RECORDS SUPPLIED section start
(** [entry] yields the mailbox at [k], creating it when absent. *)
Lemma entry_spec h k h' m :
  hub_inv h -> entry h k = (h', m) ->
  hub_inv h' /\ mailboxes h' !! k = Some m /\ sockets h' = sockets h /\ clock h' = clock h /\
  (forall k', k' <> k -> mailboxes h' !! k' = mailboxes h !! k') /\
  (forall i c, live (chs h) !! i = Some c -> live (chs h') !! i = Some c) /\
  match mailboxes h !! k with
  | Some m0 => m = m0 /\ h' = h
  | None => rx m = Some (tx m) /\ created m = clock h /\ live (chs h') !! tx m = Some (MkChan [] 0)
  end.
Proof.
  intros Hi. pose proof Hi as [H1 H2 H3 H4 H5 HJ H6]. unfold entry.
  destruct (mailboxes h !! k) as [m0|] eqn:Hk.
  - intros [= <- <-]. split_and!; try done.
  - destruct (ch_new (chs h)) as [c i] eqn:Hn. intros [= <- <-].
    assert (live (chs h) !! i = None) as Hfr.
    { injection Hn as <- <-. by apply ch_new_fresh. }
    assert (live c = <[i := MkChan [] 0]> (live (chs h)) /\ ch_wf c) as [Hl Hwf].
    { pose proof (ch_wf_new (chs h) H1) as Hw. rewrite Hn in Hw. by injection Hn as <- <-. }
    assert (forall j d, live (chs h) !! j = Some d -> live c !! j = Some d) as Hmono.
    { intros j d Hd. rewrite Hl. apply lookup_insert_Some. right. split; [|done]. congruence. }
    split_and!; simpl; try done; [|by rewrite lookup_insert_eq| |by rewrite Hl, lookup_insert_eq].
    2:{ intros k' Hk'. by apply lookup_insert_ne. }
    constructor; simpl; [done|..].
    + intros k' m' [[<- <-]|[_ Hm]]%lookup_insert_Some.
      * exists (MkChan [] 0). simpl. rewrite Hl, lookup_insert_eq. auto.
      * apply H2 in Hm as (d & Hd & Hr). exists d. auto.
    + intros k1 k2 m1 m2 [[<- <-]|[Hn1 Hm1]]%lookup_insert_Some
        [[<- <-]|[Hn2 Hm2]]%lookup_insert_Some; simpl; try done.
      * intros Heq. apply H2 in Hm2 as (d & Hd & _). congruence.
      * intros Heq. apply H2 in Hm1 as (d & Hd & _). congruence.
      * by apply H3.
    + intros sid k' j out Hs. destruct (H4 _ _ _ _ Hs) as (m & d & Hm & Ht & Hr & Hd & Ho).
      exists m, d. split_and!; auto. apply lookup_insert_Some. right. split; [|done]. congruence.
    + done.
    + done.
    + intros k' m' [[<- <-]|[_ Hm]]%lookup_insert_Some Hr; [done|]. by apply H6.
Qed.

(** Delivery appends the frame to the mailbox's log: the channel of a mailbox
    is always alive, so no routed frame is dropped. *)
Lemma deliver_spec h k f :
  hub_inv h ->
  hub_inv (deliver h k f) /\
  sockets (deliver h k f) = sockets h /\ clock (deliver h k f) = clock h /\
  (exists m c, mailboxes (deliver h k f) !! k = Some m /\
     live (chs (deliver h k f)) !! tx m = Some (MkChan (log c ++ [f]) (taken c)) /\
     match mailboxes (sweep h) !! k with
     | Some m0 => m = m0 /\ live (chs h) !! tx m = Some c
     | None => rx m = Some (tx m) /\ created m = clock h /\ c = MkChan [] 0
     end) /\
  (forall k', k' <> k -> mailboxes (deliver h k f) !! k' = mailboxes (sweep h) !! k') /\
  (forall k' m', k' <> k -> mailboxes (sweep h) !! k' = Some m' ->
     live (chs (deliver h k f)) !! tx m' = live (chs h) !! tx m').
Proof.
  intros Hi. apply hub_inv_sweep in Hi as Hs. unfold deliver.
  destruct (entry (sweep h) k) as [h1 m] eqn:He.
  destruct (entry_spec _ _ _ _ Hs He) as (Hi1 & Hm & Hsk & Hcl & Hoth & Hmono & Hcase).
  pose proof Hi1 as [H1 H2 H3 H4 H5 HJ H6].
  destruct (H2 _ _ Hm) as (c & Hc & Hrx).
  destruct (ch_send (chs h1) (tx m) f) as [cs|] eqn:Hsend;
    [|apply ch_send_None in Hsend; congruence].
  pose proof (ch_wf_send _ _ _ _ H1 Hsend) as Hwf.
  apply ch_send_Some in Hsend as (c' & Hc' & ->).
  replace c' with c in * by congruence. clear Hc'.
  unfold with_chs; split_and!; cbn [mailboxes chs sockets clock live fresh]; try done.
  - constructor; simpl; [done| |done| |done|done|done].
    + intros k' m' Hm'. destruct (decide (tx m' = tx m)) as [Ht|Ht].
      * assert (k' = k) as -> by (by eapply H3). replace m' with m by congruence.
        eexists. rewrite lookup_insert_eq. split; [done|]. simpl. done.
      * apply H2 in Hm' as (d & Hd & Hr). exists d. by rewrite lookup_insert_ne.
    + intros sid k' i out Hso. destruct (H4 _ _ _ _ Hso) as (m' & d & Hm' & Ht & Hr & Hd & Ho).
      destruct (decide (i = tx m)) as [->|Hne].
      * replace d with c in * by congruence.
        exists m', (MkChan (log c ++ [f]) (taken c)). rewrite lookup_insert_eq. split_and!; try done.
        rewrite received_send; [congruence|]. exact (proj2 (H1 _ _ Hc)).
      * exists m', d. rewrite lookup_insert_ne by done. done.
  - exists m, c. rewrite lookup_insert_eq. split; [done|]. split; [done|].
    destruct (mailboxes (sweep h) !! k) as [m0|].
    + destruct Hcase as [-> ->]. done.
    + destruct Hcase as (? & ? & Hl). split_and!; try done. congruence.
  - intros k' m' Hk' Hm'. rewrite lookup_insert_ne.
    + apply hub_inv_sweep in Hi. destruct (inv_box _ Hi _ _ Hm') as (d & Hd & _).
      apply Hmono in Hd as Hd'. simpl in Hd. congruence.
    + intros Ht. apply Hk'. symmetry. eapply H3; [exact Hm|rewrite Hoth by done; exact Hm'|done].
Qed.

(** A socket that holds no mailbox changes state. *)
Lemma hub_inv_idle h sid st out :
  hub_inv h -> st = Joining /\ out = [] \/ st = Closed ->
  (forall k i out, sockets h !! sid <> Some (Serving k i, out)) ->
  hub_inv (set_socket h sid st out).
Proof.
  intros [H1 H2 H3 H4 H5 HJ H6] Hst Hidle.
  assert (forall s k i o, <[sid:=(st, out)]> (sockets h) !! s = Some (Serving k i, o) ->
            sockets h !! s = Some (Serving k i, o)) as Hs.
  { intros s k i o [[_ Heq]|[_ H]]%lookup_insert_Some; [|done]. destruct Hst as [[]|]; congruence. }
  constructor; simpl; try done.
  - intros s k i o H%Hs. by apply H4 in H.
  - intros s1 s2 k i1 i2 o1 o2 Ha%Hs Hb%Hs. by eapply H5.
  - intros s o [[_ Heq]|[_ H]]%lookup_insert_Some; [|by eapply HJ].
    destruct Hst as [[]|]; congruence.
  - intros k m Hm Hr. destruct (H6 k m Hm Hr) as (s & o & Hso). exists s, o.
    rewrite lookup_insert_ne; [done|]. intros ->. by eapply Hidle.
Qed.

(** The claim of a free mailbox, by a socket that holds none. *)
Lemma hub_inv_claimed h k m sid :
  hub_inv h -> mailboxes h !! k = Some m -> rx m = Some (tx m) ->
  (forall k i out, sockets h !! sid <> Some (Serving k i, out)) ->
  hub_inv (set_socket (with_boxes h (<[k := MkMailbox (tx m) None (created m)]> (mailboxes h)))
             sid (Serving k (tx m)) []).
Proof.
  intros [H1 H2 H3 H4 H5 HJ H6] Hm Hrx Hidle.
  destruct (H2 _ _ Hm) as (c & Hc & Hr0).
  assert (taken c = O) as Ht0 by (destruct Hr0 as [?|[_ ?]]; congruence).
  assert (forall s i o, sockets h !! s <> Some (Serving k i, o)) as Hfree.
  { intros s i o (m' & d & Hm' & _ & Hr & _)%H4. congruence. }
  constructor; simpl; [done|..].
  - intros k' m' [[<- <-]|[_ Hm']]%lookup_insert_Some; simpl; eauto.
  - intros k1 k2 m1 m2 [[<- <-]|[Hn1 Hm1]]%lookup_insert_Some
      [[<- <-]|[Hn2 Hm2]]%lookup_insert_Some; simpl; try done; intros; eauto.
  - intros s k' i o [[<- Heq]|[_ Hs]]%lookup_insert_Some.
    + simplify_eq. exists (MkMailbox (tx m) None (created m)), c. rewrite lookup_insert_eq.
      split_and!; try done. unfold received. by rewrite Ht0.
    + destruct (H4 _ _ _ _ Hs) as (m' & d & Hm' & H). exists m', d.
      rewrite lookup_insert_ne; [done|]. intros <-. by eapply Hfree.
  - intros s1 s2 k' i1 i2 o1 o2 Ha Hb. apply lookup_insert_Some in Ha, Hb.
    destruct Ha as [[<- Ha]|[_ Ha]], Hb as [[<- Hb]|[_ Hb]]; simplify_eq; try done.
    + by apply Hfree in Hb.
    + by apply Hfree in Ha.
    + by eapply H5.
  - intros s o [[_ ?]|[_ Hs]]%lookup_insert_Some; [done|by eapply HJ].
  - intros k' m' [[<- <-]|[Hn Hm']]%lookup_insert_Some; simpl; intros Hr.
    + exists sid, []. by rewrite lookup_insert_eq.
    + destruct (H6 _ _ Hm' Hr) as (s & o & Hs). exists s, o.
      rewrite lookup_insert_ne; [done|]. intros <-. by eapply Hidle.
Qed.

(** The two outcomes of [claim]. *)
Lemma claim_cases h k :
  hub_inv h ->
  (exists m h1, claim h k = (with_boxes h1 (<[k := MkMailbox (tx m) None (created m)]> (mailboxes h1)),
                             Some (tx m)) /\
     entry (sweep h) k = (h1, m) /\ rx m = Some (tx m)) \/
  (exists m, mailboxes h !! k = Some m /\ rx m = None /\ claim h k = (sweep h, None)).
Proof.
  intros Hi. pose proof (hub_inv_sweep h Hi) as Hs. unfold claim.
  destruct (entry (sweep h) k) as [h1 m] eqn:He.
  destruct (entry_spec _ _ _ _ Hs He) as (Hi1 & Hm & _ & _ & _ & _ & Hcase).
  destruct (inv_box _ Hi1 _ _ Hm) as (c & Hc & [Hr|[Hr _]]).
  - right. destruct (mailboxes (sweep h) !! k) as [m0|] eqn:Hm0.
    + destruct Hcase as [-> ->]. exists m0. apply sweep_lookup in Hm0 as Hm1.
      destruct Hm1 as [Hm1 _]. split_and!; [done|done|]. rewrite Hr. f_equal.
      unfold with_boxes. destruct h as [b cs so cl tt]. unfold sweep, with_boxes. cbn in *.
      f_equal. apply insert_id. rewrite Hm0. by destruct m0; simpl in *; subst.
    + destruct Hcase as (? & _). congruence.
  - left. exists m, h1. by rewrite Hr.
Qed.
RECORDS SUPPLIED section end
- **WHAT YOU HAVE TO DO**
Please give back exactly the lines of the listing above that run from the one containing "by apply H6." through the one containing "[|apply ch_send_None in", and only those.

- **ANSWER SECTION**
    + intros k' m' [[<- <-]|[_ Hm]]%lookup_insert_Some Hr; [done|]. by apply H6.
Qed.

(** Delivery appends the frame to the mailbox's log: the channel of a mailbox
    is always alive, so no routed frame is dropped. *)
Lemma deliver_spec h k f :
  hub_inv h ->
  hub_inv (deliver h k f) /\
  sockets (deliver h k f) = sockets h /\ clock (deliver h k f) = clock h /\
  (exists m c, mailboxes (deliver h k f) !! k = Some m /\
     live (chs (deliver h k f)) !! tx m = Some (MkChan (log c ++ [f]) (taken c)) /\
     match mailboxes (sweep h) !! k with
     | Some m0 => m = m0 /\ live (chs h) !! tx m = Some c
     | None => rx m = Some (tx m) /\ created m = clock h /\ c = MkChan [] 0
     end) /\
  (forall k', k' <> k -> mailboxes (deliver h k f) !! k' = mailboxes (sweep h) !! k') /\
  (forall k' m', k' <> k -> mailboxes (sweep h) !! k' = Some m' ->
     live (chs (deliver h k f)) !! tx m' = live (chs h) !! tx m').
Proof.
  intros Hi. apply hub_inv_sweep in Hi as Hs. unfold deliver.
  destruct (entry (sweep h) k) as [h1 m] eqn:He.
  destruct (entry_spec _ _ _ _ Hs He) as (Hi1 & Hm & Hsk & Hcl & Hoth & Hmono & Hcase).
  pose proof Hi1 as [H1 H2 H3 H4 H5 HJ H6].
  destruct (H2 _ _ Hm) as (c & Hc & Hrx).
  destruct (ch_send (chs h1) (tx m) f) as [cs|] eqn:Hsend;
    [|apply ch_send_None in Hsend; congruence].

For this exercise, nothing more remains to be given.